━━━ Given data ━━━

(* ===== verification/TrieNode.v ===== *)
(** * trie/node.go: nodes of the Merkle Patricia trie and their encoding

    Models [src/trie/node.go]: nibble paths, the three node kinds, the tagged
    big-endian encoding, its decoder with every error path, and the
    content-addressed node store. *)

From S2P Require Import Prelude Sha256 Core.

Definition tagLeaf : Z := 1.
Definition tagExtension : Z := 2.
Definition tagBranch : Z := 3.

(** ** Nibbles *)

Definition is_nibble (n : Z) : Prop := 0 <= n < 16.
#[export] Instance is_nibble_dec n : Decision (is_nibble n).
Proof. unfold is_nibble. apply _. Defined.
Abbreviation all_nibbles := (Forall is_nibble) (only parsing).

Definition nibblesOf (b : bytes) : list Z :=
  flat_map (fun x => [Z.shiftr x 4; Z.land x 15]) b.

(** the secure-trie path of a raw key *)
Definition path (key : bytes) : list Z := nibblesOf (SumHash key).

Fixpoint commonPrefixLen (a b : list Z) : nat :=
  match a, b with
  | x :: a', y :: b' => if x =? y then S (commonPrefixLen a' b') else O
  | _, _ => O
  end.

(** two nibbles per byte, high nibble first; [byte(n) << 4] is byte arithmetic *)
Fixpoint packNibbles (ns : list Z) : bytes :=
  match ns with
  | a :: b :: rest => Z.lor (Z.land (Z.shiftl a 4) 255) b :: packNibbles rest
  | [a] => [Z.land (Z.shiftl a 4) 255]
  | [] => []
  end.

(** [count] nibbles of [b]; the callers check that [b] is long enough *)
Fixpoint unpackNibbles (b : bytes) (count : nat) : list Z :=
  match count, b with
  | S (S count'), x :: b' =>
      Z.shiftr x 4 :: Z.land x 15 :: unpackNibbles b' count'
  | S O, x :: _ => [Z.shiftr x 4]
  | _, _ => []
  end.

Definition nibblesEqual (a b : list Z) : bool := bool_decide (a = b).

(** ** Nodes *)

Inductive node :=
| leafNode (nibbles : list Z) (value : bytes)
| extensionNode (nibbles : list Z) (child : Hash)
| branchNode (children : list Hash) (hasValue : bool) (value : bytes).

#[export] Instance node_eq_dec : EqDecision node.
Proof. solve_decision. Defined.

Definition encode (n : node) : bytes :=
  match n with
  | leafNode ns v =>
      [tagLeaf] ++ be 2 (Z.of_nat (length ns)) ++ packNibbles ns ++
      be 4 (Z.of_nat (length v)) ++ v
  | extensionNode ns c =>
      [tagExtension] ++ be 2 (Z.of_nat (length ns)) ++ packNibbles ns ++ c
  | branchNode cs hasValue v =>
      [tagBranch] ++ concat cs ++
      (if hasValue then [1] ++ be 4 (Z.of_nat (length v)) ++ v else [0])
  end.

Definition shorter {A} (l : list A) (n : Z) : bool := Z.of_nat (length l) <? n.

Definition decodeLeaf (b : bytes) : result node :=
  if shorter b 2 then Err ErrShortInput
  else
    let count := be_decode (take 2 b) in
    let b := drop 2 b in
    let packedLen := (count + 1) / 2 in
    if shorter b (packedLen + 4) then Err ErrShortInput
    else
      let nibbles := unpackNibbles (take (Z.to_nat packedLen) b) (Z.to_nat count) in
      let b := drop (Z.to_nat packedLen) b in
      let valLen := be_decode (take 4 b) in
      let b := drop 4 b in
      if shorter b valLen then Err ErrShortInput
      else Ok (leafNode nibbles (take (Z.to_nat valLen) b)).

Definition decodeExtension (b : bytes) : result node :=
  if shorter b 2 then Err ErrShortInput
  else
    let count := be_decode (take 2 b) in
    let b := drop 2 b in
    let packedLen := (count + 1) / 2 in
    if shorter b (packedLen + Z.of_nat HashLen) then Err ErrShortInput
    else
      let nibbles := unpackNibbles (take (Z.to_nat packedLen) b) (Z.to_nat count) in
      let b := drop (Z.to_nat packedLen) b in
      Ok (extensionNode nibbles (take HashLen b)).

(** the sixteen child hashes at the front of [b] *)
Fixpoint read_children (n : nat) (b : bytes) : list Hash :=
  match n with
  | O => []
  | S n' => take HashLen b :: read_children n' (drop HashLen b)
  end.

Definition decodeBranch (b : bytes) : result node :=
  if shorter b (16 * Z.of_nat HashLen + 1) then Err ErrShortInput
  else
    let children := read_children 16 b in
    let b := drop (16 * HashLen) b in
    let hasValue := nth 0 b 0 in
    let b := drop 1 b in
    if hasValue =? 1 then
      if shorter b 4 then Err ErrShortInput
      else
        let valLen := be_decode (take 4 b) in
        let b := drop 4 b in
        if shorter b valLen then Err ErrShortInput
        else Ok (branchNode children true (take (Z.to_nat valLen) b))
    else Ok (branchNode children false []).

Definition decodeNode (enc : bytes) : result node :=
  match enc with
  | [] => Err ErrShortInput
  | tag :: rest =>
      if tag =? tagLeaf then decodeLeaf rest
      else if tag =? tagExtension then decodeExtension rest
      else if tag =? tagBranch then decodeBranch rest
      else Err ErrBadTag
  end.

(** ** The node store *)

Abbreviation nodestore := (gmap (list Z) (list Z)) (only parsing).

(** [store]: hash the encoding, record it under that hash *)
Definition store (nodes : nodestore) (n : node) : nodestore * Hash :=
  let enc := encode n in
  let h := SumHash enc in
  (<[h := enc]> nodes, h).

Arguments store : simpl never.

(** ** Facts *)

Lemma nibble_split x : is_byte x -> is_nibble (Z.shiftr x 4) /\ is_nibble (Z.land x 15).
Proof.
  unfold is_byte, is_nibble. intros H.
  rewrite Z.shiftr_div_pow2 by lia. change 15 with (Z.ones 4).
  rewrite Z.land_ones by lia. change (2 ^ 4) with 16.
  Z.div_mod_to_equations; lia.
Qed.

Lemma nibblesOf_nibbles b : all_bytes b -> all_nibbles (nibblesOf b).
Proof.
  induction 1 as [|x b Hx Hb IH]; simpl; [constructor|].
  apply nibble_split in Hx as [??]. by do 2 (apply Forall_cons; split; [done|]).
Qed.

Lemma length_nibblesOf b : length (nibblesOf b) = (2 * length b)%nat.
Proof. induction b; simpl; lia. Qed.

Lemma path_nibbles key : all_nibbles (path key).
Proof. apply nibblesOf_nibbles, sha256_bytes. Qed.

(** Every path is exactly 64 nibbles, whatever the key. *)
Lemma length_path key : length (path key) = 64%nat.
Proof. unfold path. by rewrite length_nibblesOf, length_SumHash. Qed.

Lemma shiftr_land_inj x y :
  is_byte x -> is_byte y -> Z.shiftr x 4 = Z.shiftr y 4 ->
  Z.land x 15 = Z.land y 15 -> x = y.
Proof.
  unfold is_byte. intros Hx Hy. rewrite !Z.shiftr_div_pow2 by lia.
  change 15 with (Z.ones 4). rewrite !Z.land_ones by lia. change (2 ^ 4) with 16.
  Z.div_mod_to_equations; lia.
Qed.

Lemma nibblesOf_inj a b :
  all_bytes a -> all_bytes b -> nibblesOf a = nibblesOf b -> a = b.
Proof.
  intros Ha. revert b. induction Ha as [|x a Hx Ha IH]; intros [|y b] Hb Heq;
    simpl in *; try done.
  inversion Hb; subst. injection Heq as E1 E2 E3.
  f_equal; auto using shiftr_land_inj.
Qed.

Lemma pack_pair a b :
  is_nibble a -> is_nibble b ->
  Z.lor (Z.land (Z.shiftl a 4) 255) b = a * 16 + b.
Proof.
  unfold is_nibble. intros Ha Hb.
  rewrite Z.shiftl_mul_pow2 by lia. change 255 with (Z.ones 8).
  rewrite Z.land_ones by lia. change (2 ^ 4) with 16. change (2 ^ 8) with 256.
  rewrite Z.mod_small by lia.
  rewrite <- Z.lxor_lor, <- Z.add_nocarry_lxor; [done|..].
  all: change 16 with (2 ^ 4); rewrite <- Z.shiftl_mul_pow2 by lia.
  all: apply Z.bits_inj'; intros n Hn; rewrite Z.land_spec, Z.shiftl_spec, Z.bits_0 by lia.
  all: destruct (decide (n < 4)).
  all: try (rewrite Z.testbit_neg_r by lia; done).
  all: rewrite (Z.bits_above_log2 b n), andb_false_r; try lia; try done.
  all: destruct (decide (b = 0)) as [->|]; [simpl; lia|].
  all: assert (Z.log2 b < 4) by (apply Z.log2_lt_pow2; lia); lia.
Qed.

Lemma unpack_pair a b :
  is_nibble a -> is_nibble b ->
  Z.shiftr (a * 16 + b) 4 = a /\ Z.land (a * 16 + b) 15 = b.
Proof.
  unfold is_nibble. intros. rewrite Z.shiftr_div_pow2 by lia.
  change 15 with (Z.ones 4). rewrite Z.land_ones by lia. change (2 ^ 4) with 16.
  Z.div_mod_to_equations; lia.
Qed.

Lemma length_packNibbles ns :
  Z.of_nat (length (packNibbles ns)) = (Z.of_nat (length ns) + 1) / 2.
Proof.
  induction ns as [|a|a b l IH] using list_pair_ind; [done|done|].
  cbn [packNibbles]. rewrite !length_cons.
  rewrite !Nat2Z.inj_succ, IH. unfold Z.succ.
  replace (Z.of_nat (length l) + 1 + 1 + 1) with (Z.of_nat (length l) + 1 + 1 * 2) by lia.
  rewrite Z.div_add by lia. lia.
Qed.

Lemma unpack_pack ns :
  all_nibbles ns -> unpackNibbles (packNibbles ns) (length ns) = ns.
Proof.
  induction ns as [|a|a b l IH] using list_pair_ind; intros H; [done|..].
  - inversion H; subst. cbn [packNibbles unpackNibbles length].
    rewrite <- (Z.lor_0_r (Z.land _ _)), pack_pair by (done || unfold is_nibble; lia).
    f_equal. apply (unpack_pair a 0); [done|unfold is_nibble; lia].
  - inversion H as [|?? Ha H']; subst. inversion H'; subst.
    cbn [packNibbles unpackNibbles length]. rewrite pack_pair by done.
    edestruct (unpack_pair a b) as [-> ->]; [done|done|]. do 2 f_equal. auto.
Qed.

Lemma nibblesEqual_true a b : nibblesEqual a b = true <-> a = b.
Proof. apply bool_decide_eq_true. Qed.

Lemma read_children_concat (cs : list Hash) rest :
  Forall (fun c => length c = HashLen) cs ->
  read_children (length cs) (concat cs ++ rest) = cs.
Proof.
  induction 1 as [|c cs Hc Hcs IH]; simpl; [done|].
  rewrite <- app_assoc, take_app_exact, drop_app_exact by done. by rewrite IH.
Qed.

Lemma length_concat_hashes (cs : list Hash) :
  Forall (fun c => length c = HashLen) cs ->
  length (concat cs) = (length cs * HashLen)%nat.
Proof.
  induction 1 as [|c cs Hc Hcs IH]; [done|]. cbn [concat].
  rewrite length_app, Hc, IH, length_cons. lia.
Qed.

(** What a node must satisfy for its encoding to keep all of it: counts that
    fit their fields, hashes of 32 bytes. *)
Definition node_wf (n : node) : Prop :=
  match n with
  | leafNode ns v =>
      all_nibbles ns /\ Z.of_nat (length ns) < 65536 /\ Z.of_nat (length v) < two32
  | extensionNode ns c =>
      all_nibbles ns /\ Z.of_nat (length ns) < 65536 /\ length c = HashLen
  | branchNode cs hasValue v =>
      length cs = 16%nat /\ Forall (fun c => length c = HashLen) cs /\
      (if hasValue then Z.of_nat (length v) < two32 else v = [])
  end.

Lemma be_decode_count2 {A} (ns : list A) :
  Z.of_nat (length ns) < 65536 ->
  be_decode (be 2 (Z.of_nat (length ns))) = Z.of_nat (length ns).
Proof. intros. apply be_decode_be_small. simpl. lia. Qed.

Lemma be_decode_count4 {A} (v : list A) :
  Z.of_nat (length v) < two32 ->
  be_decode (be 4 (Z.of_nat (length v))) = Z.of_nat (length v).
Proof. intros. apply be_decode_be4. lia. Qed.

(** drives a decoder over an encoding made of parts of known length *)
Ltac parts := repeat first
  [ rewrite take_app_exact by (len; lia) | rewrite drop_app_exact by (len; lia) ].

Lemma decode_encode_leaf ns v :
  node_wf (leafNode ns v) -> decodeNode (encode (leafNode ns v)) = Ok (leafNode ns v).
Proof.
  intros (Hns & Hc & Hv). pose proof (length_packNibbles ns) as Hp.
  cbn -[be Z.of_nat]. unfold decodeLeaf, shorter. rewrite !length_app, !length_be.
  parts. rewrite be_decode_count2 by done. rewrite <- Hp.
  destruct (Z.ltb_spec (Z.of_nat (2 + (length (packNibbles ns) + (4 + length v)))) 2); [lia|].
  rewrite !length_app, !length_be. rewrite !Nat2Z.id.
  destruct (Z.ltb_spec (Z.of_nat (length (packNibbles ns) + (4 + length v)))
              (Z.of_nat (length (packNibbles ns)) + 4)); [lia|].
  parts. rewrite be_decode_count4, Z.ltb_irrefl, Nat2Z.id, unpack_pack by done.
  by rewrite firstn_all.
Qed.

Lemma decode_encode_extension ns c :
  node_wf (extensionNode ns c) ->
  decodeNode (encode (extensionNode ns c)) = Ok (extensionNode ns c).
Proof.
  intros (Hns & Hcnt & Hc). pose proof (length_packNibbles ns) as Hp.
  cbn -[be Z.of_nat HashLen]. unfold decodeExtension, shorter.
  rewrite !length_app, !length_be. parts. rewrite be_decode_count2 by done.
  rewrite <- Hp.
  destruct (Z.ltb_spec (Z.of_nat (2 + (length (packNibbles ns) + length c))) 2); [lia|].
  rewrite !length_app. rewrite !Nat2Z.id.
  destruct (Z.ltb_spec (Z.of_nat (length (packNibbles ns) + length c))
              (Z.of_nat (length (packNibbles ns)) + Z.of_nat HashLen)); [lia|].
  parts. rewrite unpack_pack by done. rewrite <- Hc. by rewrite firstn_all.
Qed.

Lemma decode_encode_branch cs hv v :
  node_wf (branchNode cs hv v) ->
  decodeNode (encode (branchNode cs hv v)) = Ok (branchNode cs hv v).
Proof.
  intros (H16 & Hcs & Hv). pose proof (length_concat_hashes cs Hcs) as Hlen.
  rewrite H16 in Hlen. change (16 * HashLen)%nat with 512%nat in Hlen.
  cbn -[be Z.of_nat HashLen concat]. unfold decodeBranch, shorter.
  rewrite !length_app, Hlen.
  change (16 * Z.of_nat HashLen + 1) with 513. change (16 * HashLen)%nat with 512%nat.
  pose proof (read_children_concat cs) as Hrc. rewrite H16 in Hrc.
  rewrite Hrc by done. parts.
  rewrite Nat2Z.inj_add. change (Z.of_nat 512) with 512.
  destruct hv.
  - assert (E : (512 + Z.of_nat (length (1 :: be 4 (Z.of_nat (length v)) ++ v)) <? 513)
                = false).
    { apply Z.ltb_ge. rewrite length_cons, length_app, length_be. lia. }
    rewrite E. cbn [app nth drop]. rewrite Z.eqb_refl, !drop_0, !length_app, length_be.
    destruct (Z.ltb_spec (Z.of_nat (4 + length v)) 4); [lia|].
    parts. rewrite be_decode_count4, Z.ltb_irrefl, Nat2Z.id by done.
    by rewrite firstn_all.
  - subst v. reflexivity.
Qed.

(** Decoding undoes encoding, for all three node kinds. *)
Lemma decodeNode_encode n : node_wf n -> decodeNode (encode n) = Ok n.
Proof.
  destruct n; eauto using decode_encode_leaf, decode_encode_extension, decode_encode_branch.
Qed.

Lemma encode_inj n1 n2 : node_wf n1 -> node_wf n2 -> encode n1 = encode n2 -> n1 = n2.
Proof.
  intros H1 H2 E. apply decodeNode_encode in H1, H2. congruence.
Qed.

━━━
━━━ Given data ━━━

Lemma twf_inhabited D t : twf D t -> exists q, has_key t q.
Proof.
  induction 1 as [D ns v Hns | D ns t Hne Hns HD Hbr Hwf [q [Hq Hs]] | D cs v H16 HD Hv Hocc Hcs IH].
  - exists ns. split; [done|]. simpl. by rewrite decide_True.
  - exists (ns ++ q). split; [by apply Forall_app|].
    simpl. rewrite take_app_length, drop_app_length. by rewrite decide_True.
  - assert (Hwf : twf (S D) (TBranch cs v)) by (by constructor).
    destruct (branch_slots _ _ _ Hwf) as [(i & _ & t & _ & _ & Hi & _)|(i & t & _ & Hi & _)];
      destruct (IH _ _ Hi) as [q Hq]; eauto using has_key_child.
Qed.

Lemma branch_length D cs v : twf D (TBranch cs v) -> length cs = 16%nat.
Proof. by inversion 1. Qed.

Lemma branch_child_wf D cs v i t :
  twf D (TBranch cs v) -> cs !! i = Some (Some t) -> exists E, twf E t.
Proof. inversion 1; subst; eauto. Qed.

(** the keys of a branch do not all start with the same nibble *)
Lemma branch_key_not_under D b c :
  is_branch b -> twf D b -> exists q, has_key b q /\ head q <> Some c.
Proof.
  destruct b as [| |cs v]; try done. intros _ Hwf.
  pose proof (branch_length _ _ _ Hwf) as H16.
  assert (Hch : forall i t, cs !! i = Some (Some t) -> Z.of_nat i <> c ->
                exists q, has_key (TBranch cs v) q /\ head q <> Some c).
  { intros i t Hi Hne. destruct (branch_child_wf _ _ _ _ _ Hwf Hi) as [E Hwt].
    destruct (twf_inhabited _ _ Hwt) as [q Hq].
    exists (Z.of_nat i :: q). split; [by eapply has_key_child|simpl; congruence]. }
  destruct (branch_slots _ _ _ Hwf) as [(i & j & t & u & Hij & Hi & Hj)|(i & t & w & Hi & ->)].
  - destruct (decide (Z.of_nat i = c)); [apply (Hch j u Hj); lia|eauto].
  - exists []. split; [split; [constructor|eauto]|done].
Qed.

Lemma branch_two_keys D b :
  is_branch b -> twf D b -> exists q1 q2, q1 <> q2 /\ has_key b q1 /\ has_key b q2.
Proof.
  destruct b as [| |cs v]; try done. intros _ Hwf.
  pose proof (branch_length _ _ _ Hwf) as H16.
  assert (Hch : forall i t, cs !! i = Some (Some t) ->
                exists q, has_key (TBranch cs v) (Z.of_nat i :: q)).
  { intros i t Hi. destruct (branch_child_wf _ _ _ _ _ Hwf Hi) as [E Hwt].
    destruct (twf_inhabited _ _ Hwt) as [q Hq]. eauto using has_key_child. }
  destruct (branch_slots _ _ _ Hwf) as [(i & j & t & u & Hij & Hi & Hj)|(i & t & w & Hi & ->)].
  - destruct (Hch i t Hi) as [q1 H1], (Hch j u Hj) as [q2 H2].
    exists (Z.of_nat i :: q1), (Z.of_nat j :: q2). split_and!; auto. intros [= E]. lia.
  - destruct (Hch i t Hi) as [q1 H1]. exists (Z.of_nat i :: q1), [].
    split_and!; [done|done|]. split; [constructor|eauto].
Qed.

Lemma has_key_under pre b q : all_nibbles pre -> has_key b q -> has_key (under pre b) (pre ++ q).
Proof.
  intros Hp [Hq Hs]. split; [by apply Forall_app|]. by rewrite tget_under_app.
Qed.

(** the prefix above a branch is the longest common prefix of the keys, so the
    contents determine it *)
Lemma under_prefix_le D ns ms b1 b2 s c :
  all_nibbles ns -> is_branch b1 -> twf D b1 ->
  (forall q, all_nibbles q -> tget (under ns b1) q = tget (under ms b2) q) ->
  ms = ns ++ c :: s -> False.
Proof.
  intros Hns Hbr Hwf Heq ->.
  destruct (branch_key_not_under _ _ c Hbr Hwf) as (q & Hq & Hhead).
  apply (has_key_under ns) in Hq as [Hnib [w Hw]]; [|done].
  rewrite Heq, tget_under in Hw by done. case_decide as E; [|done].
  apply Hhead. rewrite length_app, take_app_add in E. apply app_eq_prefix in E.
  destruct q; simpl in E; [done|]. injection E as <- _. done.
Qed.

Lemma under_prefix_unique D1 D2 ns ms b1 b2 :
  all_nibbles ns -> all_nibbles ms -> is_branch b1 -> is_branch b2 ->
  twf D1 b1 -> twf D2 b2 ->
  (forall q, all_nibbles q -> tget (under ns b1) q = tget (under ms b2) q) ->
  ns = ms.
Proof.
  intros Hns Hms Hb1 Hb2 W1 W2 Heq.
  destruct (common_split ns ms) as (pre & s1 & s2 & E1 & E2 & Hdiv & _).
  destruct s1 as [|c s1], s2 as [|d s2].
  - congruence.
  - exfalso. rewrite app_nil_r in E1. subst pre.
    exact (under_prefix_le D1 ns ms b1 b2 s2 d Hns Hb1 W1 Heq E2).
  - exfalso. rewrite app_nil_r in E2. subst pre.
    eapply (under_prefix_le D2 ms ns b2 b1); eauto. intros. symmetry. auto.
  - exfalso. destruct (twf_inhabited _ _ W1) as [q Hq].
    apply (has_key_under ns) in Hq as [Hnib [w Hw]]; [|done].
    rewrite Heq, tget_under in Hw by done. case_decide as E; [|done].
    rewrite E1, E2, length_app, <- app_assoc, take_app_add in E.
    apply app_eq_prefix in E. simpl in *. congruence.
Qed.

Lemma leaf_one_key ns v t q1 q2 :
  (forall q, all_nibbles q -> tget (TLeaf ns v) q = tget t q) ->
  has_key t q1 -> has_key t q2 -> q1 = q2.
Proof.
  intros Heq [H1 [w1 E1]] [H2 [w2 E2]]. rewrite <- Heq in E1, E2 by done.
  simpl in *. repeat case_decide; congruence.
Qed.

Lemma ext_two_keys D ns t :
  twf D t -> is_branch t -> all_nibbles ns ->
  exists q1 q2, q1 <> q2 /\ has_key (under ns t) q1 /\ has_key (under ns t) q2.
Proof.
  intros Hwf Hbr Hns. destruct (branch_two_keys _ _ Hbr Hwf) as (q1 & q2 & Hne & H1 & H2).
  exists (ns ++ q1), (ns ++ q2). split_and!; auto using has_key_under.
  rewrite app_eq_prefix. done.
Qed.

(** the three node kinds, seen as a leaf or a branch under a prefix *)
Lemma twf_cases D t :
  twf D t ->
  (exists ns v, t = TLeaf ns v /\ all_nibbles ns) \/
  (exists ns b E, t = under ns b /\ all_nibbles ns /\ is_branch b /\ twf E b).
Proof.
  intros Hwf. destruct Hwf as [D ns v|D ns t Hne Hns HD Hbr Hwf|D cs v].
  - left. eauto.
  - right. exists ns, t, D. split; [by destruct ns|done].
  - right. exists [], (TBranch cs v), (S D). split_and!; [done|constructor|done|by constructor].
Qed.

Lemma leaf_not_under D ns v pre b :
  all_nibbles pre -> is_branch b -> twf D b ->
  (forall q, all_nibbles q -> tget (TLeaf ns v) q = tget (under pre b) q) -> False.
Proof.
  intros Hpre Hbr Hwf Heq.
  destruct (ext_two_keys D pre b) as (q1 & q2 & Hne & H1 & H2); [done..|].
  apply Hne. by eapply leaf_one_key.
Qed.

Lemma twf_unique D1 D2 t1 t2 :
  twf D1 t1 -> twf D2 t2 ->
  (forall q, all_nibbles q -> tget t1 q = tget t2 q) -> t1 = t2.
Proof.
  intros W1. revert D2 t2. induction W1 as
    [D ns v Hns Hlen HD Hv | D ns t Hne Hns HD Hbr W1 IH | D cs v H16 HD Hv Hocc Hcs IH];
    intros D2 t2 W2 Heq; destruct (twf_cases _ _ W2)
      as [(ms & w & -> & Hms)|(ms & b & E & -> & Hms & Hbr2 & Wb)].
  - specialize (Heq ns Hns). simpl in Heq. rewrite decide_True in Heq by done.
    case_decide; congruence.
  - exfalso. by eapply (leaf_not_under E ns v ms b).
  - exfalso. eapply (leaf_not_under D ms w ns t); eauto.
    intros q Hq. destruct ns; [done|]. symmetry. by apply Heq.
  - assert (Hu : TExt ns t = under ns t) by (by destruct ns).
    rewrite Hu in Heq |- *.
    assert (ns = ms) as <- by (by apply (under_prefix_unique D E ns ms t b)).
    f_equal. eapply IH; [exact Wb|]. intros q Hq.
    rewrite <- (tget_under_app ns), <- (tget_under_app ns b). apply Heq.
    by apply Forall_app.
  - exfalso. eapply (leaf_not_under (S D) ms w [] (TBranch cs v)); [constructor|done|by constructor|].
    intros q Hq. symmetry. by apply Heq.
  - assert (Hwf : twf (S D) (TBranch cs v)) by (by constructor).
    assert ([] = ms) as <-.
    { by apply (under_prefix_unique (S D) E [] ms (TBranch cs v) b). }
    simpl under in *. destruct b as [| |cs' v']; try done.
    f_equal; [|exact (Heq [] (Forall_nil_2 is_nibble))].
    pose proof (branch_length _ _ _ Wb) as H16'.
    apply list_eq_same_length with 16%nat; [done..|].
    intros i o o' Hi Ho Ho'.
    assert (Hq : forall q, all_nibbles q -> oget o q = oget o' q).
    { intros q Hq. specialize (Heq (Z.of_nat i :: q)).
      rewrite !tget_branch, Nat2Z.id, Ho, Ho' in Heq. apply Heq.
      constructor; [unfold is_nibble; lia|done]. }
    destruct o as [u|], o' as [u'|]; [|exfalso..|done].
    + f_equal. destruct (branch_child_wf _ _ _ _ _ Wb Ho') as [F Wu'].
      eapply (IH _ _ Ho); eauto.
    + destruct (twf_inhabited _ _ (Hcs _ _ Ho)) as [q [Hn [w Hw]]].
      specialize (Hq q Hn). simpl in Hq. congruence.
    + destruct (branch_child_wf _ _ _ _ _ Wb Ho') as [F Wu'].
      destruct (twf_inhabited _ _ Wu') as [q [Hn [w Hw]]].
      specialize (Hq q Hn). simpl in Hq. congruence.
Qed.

━━━

▶ **Exercise details**
Every line above from the line with "rewrite length_app, Hc, IH, length_cons." to the line with "length cs = 16%nat /\", inclusive, must be returned exactly; no other line belongs in the reply.

▶ **Answer to this problem**
  rewrite length_app, Hc, IH, length_cons. lia.
Qed.

(** What a node must satisfy for its encoding to keep all of it: counts that
    fit their fields, hashes of 32 bytes. *)
Definition node_wf (n : node) : Prop :=
  match n with
  | leafNode ns v =>
      all_nibbles ns /\ Z.of_nat (length ns) < 65536 /\ Z.of_nat (length v) < two32
  | extensionNode ns c =>
      all_nibbles ns /\ Z.of_nat (length ns) < 65536 /\ length c = HashLen
  | branchNode cs hasValue v =>
      length cs = 16%nat /\ Forall (fun c => length c = HashLen) cs /\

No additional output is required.